▶ **Exercise instructions**
Look through the data below for the line with "- unfold queue. rewrite Hcnt. replace (Z.to_nat (pipe_count p))", and transcribe it exactly together with each line after it up to and including the line with "law_copyin e a b : umem e a = Some b ->". Give nothing else.

▶ **Material provided**

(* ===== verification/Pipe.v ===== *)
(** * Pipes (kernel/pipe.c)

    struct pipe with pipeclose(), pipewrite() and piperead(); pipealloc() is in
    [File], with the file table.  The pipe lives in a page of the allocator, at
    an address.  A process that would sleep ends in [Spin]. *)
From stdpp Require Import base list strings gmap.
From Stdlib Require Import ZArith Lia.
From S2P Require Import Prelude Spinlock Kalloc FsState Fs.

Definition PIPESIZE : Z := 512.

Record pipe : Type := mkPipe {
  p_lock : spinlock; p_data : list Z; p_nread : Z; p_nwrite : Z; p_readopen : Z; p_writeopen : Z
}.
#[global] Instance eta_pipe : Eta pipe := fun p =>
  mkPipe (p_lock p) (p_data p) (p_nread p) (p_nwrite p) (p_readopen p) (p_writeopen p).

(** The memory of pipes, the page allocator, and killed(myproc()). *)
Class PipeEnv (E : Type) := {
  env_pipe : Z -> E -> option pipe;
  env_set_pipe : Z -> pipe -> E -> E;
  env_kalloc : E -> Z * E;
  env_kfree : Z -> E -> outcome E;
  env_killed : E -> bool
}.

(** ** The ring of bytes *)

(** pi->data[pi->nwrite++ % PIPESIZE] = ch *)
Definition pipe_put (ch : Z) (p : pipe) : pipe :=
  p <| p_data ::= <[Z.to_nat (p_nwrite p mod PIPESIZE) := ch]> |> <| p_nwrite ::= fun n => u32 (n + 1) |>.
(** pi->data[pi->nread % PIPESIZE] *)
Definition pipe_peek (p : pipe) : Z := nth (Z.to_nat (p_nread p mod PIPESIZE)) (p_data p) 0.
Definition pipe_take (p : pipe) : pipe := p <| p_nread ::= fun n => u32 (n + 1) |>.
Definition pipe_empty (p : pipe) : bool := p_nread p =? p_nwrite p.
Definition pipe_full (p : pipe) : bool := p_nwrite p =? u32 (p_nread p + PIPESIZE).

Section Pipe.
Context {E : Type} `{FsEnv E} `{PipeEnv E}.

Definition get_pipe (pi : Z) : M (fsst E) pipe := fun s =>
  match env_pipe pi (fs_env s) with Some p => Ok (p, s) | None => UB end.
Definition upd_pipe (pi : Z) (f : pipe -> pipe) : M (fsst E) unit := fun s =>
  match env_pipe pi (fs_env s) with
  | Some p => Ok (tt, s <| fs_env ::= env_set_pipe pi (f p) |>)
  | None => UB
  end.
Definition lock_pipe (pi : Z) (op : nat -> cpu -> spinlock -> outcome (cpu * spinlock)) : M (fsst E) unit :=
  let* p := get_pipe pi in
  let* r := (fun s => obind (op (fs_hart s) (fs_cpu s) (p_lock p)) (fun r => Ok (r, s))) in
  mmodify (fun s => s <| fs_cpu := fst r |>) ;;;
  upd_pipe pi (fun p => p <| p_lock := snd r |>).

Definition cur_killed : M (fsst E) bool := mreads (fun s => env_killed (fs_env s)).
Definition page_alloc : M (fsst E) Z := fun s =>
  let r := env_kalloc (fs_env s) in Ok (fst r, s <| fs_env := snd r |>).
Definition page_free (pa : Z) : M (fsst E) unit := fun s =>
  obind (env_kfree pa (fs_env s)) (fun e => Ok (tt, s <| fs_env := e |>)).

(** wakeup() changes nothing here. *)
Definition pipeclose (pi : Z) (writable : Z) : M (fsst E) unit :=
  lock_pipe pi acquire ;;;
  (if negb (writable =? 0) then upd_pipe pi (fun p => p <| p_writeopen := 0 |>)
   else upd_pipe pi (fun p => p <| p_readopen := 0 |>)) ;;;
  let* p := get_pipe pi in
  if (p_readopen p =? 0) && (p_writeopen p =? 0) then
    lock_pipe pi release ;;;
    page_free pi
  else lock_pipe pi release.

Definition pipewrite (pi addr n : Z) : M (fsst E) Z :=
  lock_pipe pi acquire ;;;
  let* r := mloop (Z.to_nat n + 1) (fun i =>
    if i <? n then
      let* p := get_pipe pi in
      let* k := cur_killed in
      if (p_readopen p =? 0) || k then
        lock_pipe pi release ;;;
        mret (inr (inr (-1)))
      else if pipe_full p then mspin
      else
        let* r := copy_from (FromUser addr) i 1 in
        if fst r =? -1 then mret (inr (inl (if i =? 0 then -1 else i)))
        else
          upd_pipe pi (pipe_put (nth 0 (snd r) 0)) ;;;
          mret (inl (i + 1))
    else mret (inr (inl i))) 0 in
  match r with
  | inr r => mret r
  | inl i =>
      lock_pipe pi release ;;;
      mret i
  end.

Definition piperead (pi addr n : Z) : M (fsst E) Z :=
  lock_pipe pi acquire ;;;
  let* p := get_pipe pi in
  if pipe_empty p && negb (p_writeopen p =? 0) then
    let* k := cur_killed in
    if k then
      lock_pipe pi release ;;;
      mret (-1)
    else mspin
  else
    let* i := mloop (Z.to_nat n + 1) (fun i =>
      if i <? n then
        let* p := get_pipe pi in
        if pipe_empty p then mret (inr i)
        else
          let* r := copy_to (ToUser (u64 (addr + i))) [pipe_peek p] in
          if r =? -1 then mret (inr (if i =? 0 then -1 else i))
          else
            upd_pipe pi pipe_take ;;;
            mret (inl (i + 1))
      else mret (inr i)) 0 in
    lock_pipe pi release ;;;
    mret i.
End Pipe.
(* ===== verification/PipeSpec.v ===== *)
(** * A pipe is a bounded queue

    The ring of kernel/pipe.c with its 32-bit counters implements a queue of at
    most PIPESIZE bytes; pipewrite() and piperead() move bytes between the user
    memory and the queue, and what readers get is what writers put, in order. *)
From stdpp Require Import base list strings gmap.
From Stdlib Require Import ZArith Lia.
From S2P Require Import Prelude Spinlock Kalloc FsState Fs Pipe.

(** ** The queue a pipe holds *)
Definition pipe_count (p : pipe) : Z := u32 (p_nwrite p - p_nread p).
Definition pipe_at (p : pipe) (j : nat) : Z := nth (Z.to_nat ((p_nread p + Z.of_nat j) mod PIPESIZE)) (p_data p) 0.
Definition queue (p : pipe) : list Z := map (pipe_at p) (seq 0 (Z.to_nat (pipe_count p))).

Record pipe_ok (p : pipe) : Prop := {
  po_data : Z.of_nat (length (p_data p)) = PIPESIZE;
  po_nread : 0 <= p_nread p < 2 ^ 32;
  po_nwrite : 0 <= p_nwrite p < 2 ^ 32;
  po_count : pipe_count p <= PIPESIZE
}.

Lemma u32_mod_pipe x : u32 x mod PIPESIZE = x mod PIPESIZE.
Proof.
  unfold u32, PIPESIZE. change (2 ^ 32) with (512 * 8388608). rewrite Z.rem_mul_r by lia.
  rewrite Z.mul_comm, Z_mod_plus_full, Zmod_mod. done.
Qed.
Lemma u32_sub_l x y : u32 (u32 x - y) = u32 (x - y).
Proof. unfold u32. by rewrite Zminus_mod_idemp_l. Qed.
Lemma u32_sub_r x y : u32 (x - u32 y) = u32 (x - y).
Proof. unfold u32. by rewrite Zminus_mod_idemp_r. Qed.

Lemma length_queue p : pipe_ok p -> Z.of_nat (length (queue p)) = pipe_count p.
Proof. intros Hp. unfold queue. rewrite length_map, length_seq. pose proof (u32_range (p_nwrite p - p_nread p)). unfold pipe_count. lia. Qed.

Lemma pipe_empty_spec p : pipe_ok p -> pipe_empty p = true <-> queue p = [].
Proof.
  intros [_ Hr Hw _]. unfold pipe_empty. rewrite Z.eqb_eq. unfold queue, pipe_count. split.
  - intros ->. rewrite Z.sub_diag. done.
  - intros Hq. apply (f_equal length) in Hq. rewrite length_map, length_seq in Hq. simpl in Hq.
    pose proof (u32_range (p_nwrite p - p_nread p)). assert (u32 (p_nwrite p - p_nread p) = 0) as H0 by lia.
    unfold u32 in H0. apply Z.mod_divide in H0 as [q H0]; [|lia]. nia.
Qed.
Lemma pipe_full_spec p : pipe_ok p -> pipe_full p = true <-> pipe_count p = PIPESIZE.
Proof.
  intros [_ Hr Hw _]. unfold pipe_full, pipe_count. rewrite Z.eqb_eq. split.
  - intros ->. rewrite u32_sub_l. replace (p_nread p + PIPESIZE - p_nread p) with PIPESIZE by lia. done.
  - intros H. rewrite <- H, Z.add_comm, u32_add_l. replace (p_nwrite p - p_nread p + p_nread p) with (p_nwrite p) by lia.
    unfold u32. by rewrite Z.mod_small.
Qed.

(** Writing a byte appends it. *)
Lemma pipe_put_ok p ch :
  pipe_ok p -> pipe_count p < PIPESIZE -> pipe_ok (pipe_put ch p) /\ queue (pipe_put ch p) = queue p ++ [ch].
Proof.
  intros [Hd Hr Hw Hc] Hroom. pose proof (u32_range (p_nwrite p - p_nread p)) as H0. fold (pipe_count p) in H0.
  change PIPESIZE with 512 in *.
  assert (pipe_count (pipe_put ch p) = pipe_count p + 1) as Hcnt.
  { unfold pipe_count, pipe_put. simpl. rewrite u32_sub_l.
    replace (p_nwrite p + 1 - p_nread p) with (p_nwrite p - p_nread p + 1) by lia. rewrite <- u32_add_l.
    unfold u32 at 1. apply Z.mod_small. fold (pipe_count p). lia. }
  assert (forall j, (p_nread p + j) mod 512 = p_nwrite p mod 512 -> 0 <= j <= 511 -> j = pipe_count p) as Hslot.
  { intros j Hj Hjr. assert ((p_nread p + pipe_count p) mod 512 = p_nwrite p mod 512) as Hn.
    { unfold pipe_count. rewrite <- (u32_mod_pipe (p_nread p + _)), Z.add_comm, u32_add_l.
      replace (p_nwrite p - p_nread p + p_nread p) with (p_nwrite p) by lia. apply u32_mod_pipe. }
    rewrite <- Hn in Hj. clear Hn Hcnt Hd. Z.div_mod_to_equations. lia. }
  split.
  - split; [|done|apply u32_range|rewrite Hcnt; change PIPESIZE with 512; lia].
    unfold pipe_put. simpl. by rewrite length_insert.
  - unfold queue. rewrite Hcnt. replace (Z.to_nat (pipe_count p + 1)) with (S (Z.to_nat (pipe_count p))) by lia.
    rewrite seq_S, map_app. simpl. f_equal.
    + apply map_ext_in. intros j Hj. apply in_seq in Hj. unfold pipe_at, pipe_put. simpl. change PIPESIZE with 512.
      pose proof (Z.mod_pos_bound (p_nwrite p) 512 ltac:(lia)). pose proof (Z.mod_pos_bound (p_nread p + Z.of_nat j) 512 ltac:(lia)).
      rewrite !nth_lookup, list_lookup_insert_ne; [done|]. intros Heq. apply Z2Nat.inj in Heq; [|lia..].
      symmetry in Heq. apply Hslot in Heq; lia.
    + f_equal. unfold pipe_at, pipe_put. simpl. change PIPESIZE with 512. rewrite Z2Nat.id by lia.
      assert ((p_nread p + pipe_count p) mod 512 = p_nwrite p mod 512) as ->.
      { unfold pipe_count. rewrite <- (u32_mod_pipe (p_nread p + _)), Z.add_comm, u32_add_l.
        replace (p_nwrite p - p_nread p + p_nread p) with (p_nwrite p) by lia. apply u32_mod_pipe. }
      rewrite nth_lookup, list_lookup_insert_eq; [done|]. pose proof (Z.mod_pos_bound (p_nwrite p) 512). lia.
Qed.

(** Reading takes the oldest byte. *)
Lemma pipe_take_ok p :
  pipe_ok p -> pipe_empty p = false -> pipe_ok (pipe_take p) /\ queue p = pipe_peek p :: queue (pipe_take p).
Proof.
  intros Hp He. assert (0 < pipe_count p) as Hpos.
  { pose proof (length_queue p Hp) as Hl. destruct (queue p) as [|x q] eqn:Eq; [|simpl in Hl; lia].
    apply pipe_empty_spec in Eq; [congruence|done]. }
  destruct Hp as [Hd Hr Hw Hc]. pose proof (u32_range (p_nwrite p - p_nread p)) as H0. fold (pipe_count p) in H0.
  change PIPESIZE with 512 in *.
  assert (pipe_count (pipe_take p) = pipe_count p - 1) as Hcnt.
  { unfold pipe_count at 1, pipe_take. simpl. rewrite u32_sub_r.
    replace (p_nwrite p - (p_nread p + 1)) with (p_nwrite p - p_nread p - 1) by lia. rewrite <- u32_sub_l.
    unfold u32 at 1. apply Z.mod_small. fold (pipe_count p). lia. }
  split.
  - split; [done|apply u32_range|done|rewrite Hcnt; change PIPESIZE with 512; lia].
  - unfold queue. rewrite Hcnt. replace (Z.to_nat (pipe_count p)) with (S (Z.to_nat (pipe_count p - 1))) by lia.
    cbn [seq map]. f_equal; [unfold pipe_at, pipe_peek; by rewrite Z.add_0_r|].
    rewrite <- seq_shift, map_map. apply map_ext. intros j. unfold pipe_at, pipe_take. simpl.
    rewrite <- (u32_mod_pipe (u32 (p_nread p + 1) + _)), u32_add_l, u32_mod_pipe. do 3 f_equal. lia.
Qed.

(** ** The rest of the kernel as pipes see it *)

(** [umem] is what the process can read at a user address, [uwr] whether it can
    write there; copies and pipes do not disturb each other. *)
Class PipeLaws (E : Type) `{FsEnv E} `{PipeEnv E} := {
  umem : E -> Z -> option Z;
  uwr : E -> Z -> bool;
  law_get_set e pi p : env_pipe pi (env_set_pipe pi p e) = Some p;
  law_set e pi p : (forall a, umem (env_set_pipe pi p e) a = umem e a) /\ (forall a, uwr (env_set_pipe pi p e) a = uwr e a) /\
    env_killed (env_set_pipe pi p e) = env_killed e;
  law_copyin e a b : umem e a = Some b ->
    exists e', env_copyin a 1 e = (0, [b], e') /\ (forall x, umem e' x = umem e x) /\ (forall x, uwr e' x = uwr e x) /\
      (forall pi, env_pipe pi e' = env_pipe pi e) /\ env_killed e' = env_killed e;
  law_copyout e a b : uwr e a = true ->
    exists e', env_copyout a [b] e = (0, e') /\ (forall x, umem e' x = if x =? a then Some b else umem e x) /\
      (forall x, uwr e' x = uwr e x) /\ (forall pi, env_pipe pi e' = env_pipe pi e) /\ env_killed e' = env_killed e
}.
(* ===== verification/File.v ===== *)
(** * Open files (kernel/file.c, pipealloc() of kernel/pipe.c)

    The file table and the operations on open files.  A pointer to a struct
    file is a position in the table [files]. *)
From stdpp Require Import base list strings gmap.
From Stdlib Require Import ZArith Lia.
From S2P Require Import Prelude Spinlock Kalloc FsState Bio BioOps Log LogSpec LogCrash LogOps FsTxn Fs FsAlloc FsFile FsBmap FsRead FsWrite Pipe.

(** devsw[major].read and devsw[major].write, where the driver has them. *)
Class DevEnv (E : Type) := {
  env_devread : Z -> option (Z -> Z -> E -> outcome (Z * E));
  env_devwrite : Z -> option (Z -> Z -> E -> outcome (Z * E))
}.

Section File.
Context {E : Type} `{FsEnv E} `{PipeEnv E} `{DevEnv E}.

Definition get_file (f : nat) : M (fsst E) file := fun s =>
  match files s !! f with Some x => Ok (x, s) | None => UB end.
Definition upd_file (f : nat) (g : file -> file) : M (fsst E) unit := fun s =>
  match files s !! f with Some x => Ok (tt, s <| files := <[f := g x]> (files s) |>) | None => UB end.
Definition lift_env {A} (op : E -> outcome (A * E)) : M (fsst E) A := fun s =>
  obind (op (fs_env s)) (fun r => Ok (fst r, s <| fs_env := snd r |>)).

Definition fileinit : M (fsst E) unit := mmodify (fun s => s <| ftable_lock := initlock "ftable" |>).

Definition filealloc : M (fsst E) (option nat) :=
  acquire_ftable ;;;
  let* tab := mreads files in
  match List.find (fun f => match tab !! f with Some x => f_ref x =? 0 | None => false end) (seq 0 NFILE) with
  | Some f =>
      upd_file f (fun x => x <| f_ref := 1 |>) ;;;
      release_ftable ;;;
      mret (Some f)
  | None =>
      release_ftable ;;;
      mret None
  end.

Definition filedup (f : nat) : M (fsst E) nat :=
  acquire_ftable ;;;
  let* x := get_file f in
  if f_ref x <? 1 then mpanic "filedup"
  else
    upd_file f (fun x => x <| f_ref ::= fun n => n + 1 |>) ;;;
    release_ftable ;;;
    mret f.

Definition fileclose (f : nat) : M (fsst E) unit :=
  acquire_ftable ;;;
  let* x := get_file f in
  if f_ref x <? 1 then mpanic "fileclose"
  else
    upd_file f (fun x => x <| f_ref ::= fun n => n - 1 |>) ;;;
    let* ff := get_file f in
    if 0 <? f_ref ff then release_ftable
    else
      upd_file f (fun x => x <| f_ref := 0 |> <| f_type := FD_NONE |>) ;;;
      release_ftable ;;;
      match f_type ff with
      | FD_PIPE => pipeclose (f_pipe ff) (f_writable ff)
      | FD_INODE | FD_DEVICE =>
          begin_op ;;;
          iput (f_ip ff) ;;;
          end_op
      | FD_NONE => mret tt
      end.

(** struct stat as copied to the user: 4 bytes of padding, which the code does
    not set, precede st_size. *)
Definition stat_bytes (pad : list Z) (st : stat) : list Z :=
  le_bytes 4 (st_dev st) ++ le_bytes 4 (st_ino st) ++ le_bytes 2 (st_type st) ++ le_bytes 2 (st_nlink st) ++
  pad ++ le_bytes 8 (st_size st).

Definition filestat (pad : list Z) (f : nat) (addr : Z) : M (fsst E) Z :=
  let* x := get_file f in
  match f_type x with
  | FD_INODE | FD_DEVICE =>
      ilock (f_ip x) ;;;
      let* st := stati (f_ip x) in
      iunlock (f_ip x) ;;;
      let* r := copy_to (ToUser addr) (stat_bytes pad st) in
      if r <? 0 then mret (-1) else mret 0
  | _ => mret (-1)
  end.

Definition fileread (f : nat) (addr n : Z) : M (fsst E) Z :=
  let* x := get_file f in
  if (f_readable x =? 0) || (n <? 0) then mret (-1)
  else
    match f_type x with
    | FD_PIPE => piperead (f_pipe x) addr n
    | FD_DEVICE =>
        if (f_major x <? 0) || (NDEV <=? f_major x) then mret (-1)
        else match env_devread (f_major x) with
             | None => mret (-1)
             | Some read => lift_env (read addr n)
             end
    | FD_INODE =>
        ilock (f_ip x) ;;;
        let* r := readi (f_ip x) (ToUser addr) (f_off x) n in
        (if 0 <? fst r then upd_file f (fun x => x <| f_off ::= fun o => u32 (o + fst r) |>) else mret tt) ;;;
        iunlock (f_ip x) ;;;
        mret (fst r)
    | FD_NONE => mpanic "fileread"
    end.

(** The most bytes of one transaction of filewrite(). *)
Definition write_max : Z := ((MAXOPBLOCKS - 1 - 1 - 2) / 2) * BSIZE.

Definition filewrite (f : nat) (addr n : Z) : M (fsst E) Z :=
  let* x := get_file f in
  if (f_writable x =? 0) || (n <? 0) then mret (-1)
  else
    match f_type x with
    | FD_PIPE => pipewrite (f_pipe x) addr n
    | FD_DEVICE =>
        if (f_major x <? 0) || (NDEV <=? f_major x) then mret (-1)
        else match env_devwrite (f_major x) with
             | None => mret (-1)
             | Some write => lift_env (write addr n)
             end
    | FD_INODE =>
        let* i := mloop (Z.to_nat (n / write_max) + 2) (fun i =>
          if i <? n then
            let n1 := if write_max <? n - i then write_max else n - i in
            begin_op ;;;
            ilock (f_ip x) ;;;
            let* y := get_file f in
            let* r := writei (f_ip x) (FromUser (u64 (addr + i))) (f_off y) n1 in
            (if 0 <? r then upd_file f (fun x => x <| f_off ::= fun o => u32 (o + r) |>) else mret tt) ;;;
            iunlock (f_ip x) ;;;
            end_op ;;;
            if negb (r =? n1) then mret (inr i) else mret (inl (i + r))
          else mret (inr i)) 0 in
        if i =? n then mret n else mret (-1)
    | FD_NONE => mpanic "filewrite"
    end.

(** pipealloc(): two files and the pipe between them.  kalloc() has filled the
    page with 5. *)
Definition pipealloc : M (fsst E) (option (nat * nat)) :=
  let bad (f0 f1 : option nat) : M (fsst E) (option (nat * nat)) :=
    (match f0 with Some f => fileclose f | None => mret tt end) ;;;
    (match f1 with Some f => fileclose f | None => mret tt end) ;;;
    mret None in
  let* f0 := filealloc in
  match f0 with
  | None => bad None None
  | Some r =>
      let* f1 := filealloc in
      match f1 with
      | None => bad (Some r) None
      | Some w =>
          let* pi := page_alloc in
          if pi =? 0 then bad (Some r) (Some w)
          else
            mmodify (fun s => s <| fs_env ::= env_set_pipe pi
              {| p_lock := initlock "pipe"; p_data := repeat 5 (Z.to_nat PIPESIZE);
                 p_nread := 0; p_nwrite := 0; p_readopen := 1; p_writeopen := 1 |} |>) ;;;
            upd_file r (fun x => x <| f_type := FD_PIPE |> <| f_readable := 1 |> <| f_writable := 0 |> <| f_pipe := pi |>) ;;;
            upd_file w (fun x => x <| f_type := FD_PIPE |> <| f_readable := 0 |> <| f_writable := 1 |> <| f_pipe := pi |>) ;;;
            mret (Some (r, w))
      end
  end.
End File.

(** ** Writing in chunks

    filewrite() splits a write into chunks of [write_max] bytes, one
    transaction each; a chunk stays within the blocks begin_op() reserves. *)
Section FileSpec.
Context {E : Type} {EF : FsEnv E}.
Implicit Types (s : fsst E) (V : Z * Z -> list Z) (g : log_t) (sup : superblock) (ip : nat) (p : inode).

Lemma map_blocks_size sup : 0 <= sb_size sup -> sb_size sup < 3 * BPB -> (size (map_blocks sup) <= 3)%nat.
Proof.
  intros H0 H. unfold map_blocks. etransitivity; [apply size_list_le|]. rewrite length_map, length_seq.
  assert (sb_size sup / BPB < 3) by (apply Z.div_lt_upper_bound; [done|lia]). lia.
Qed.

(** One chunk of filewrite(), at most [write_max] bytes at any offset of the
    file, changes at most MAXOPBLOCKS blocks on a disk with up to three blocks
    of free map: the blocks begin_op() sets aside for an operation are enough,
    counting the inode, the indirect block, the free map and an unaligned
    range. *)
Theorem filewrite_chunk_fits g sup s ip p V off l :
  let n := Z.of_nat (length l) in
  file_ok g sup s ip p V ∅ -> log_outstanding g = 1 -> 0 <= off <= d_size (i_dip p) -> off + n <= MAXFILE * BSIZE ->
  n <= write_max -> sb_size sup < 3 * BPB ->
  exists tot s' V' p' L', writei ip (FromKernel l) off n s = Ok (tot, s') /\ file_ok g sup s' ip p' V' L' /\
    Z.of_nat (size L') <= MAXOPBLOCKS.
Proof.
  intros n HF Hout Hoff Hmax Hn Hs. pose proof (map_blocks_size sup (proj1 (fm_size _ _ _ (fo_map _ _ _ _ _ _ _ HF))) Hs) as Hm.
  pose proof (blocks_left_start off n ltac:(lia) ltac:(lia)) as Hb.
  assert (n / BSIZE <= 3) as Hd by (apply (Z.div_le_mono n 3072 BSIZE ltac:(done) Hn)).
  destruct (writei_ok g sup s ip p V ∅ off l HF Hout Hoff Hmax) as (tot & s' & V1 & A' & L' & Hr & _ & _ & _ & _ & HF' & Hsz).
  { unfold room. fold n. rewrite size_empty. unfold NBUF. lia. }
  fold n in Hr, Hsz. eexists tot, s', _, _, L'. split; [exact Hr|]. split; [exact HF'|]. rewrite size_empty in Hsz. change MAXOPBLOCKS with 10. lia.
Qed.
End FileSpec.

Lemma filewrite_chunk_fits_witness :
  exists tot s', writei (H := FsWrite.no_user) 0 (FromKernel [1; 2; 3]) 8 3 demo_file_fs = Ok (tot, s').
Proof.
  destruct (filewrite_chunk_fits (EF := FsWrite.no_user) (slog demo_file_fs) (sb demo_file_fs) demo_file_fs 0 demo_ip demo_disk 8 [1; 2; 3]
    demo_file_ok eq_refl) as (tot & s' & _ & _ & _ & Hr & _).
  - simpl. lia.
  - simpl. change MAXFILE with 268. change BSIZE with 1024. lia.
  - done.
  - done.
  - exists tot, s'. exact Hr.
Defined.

▶ **Exercise output**
  - unfold queue. rewrite Hcnt. replace (Z.to_nat (pipe_count p)) with (S (Z.to_nat (pipe_count p - 1))) by lia.
    cbn [seq map]. f_equal; [unfold pipe_at, pipe_peek; by rewrite Z.add_0_r|].
    rewrite <- seq_shift, map_map. apply map_ext. intros j. unfold pipe_at, pipe_take. simpl.
    rewrite <- (u32_mod_pipe (u32 (p_nread p + 1) + _)), u32_add_l, u32_mod_pipe. do 3 f_equal. lia.
Qed.

(** ** The rest of the kernel as pipes see it *)

(** [umem] is what the process can read at a user address, [uwr] whether it can
    write there; copies and pipes do not disturb each other. *)
Class PipeLaws (E : Type) `{FsEnv E} `{PipeEnv E} := {
  umem : E -> Z -> option Z;
  uwr : E -> Z -> bool;
  law_get_set e pi p : env_pipe pi (env_set_pipe pi p e) = Some p;
  law_set e pi p : (forall a, umem (env_set_pipe pi p e) a = umem e a) /\ (forall a, uwr (env_set_pipe pi p e) a = uwr e a) /\
    env_killed (env_set_pipe pi p e) = env_killed e;
  law_copyin e a b : umem e a = Some b ->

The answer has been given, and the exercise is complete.